What the task asks: Find the word "numbers" in the listing. Copy out each line where it occurs.

Entries provided:
(** C2.  After the constructor and any sequence of calls on the board
    ([setMessage], [update], [draw], binding), every cell holds one
    [(from, to)] pair of numbers, the same in all of its 16 vertices. *)
Theorem cell_vertices_identical
    (gl : GL) (options : Options) (cs : list Call) (c : nat) :
  let b := fst (run gl options cs) in
  c < rows b * cols b →
  verticesPerChar b = 16 ∧
  ∃ from to : Q, ∀ v, v < 16 →
    JsArray.get (charBuffer b) (from_slot b c v) = Some from ∧
    JsArray.get (charBuffer b) (to_slot b c v) = Some to.
Proof.
  intros b Hc. destruct (built_run gl options cs) as [Hvpc Hpairs].
  fold b in Hvpc, Hpairs. split; [exact Hvpc|].
  destruct (Hpairs c Hc) as (from & to & H). exists from, to.
  intros v Hv. apply H. by rewrite Hvpc.
Qed.

(** The rule of [fillCharBuffer] for one vertex of one cell. *)
Lemma fillCharBuffer_rule
    (b : Board) (random : nat → Q) (msg : list jsstring) (c v : nat)
    (previous_to : Q) :
  c < rows b * cols b → v < verticesPerChar b →
  JsArray.get (charBuffer b) (to_slot b c v) = Some previous_to →
  JsArray.get (charBuffer (setMessage random msg b)) (to_slot b c v) =
    Some (target b random msg c) ∧
  JsArray.get (charBuffer (setMessage random msg b)) (from_slot b c v) =
    Some (if (Qfloor (target b random msg c) <? Qfloor previous_to)%Z
          then previous_to - inject_Z (glyphCount b)
          else previous_to)%Q.
Proof.
  intros Hc Hv Hprev.
  destruct (setMessage_slots b random msg c v Hc Hv) as [Hto Hfrom].
  split; [exact Hto|]. rewrite Hfrom, Hprev. apply new_from_Some.
Qed.

(** C3.  When [setMessage] writes the target [new_to] over a stored [to]
    value [previous_to] (in any vertex of any cell of the grid), the [from]
    it stores is [previous_to], unless [floor new_to < floor previous_to]:
    then it is [previous_to - chars.length]. *)
Theorem from_is_previous_to_or_wrapped
    (b : Board) (random : nat → Q) (msg : list jsstring) (c v : nat)
    (previous_to : Q) :
  c < rows b * cols b → v < verticesPerChar b →
  JsArray.get (charBuffer b) (to_slot b c v) = Some previous_to →
  let b' := setMessage random msg b in
  let new_to := target b random msg c in
  JsArray.get (charBuffer b') (to_slot b c v) = Some new_to ∧
  JsArray.get (charBuffer b') (from_slot b c v) =
    Some (if (Qfloor new_to <? Qfloor previous_to)%Z
          then previous_to - inject_Z (glyphCount b)
          else previous_to)%Q.
Proof.
  intros Hc Hv Hprev b' new_to. subst b' new_to.
  by apply fillCharBuffer_rule.
Qed.

(** C4, as amended.  When the new target of a cell floors below the
    previous one, the [from] that [setMessage] stores is the previous [to]
    value itself minus the glyph count; its floor is [g_prev - glyphCount],
    and it lies above [g_prev - glyphCount] by the fractional part of the
    previous [to] value. *)
Theorem wrapped_from_floor
    (b : Board) (random : nat → Q) (msg : list jsstring) (c v : nat)
    (previous_to new_to from : Q) :
  c < rows b * cols b → v < verticesPerChar b →
  JsArray.get (charBuffer b) (to_slot b c v) = Some previous_to →
  let b' := setMessage random msg b in
  JsArray.get (charBuffer b') (to_slot b c v) = Some new_to →
  JsArray.get (charBuffer b') (from_slot b c v) = Some from →
  (Qfloor new_to < Qfloor previous_to)%Z →
  from = (previous_to - inject_Z (glyphCount b))%Q ∧
  Qfloor from = (Qfloor previous_to - glyphCount b)%Z ∧
  (from ==
   inject_Z (Qfloor previous_to - glyphCount b)
   + (previous_to - inject_Z (Qfloor previous_to)))%Q.
Proof.
  intros Hc Hv Hprev b' Hto Hfrom Hlt. subst b'.
  destruct (fillCharBuffer_rule b random msg c v previous_to
              Hc Hv Hprev) as [Hto' Hfrom'].
  rewrite Hto in Hto'. injection Hto' as Hnew. rewrite <- Hnew in Hfrom'.
  rewrite Hfrom in Hfrom'. injection Hfrom' as Hf.
  apply Z.ltb_lt in Hlt. rewrite Hlt in Hf. subst from.
  split; [reflexivity|]. split; [apply Qfloor_minus_Z|].
  unfold Z.sub. rewrite inject_Z_plus, inject_Z_opp. lra.
Qed.

(** C5.  For every grid of [rows] by [cols] cells the geometry builder
    produces 16 vertices (of 5 numbers each) and 24 index entries for each
    cell, and the constructor records [24 * rows * cols] as the number of
    indices to draw. *)
Theorem geometry_counts (b : Board) (gl : GL) (options : Options) :
  length (vertices (geometry b)) = 5 * (16 * rows b * cols b) ∧
  length (indices (geometry b)) = 24 * rows b * cols b ∧
  numIndices (fst (SolariBoard gl options)) =
    24 * opt_rows options * opt_cols options.
Proof.
  destruct (geometry_counted b (mkBuffers [] [])) as [Hi Hv].
  cbn [g_bufs indices vertices length] in Hi, Hv.
  split; [unfold geometry; lia|]. split; [unfold geometry; lia|].
  destruct (SolariBoard_built gl options)
    as (Hrows & Hcols & _ & _ & _ & _ & _ & _ & Hnum & _).
  rewrite Hnum.
  destruct (geometry_counted (fst (SolariBoard gl options)) (mkBuffers [] []))
    as [Hi' _].
  cbn [g_bufs indices length] in Hi'. unfold geometry.
  rewrite Hi', Hrows, Hcols. lia.
Qed.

Written reply:
    [(from, to)] pair of numbers, the same in all of its 16 vertices. *)
    produces 16 vertices (of 5 numbers each) and 24 index entries for each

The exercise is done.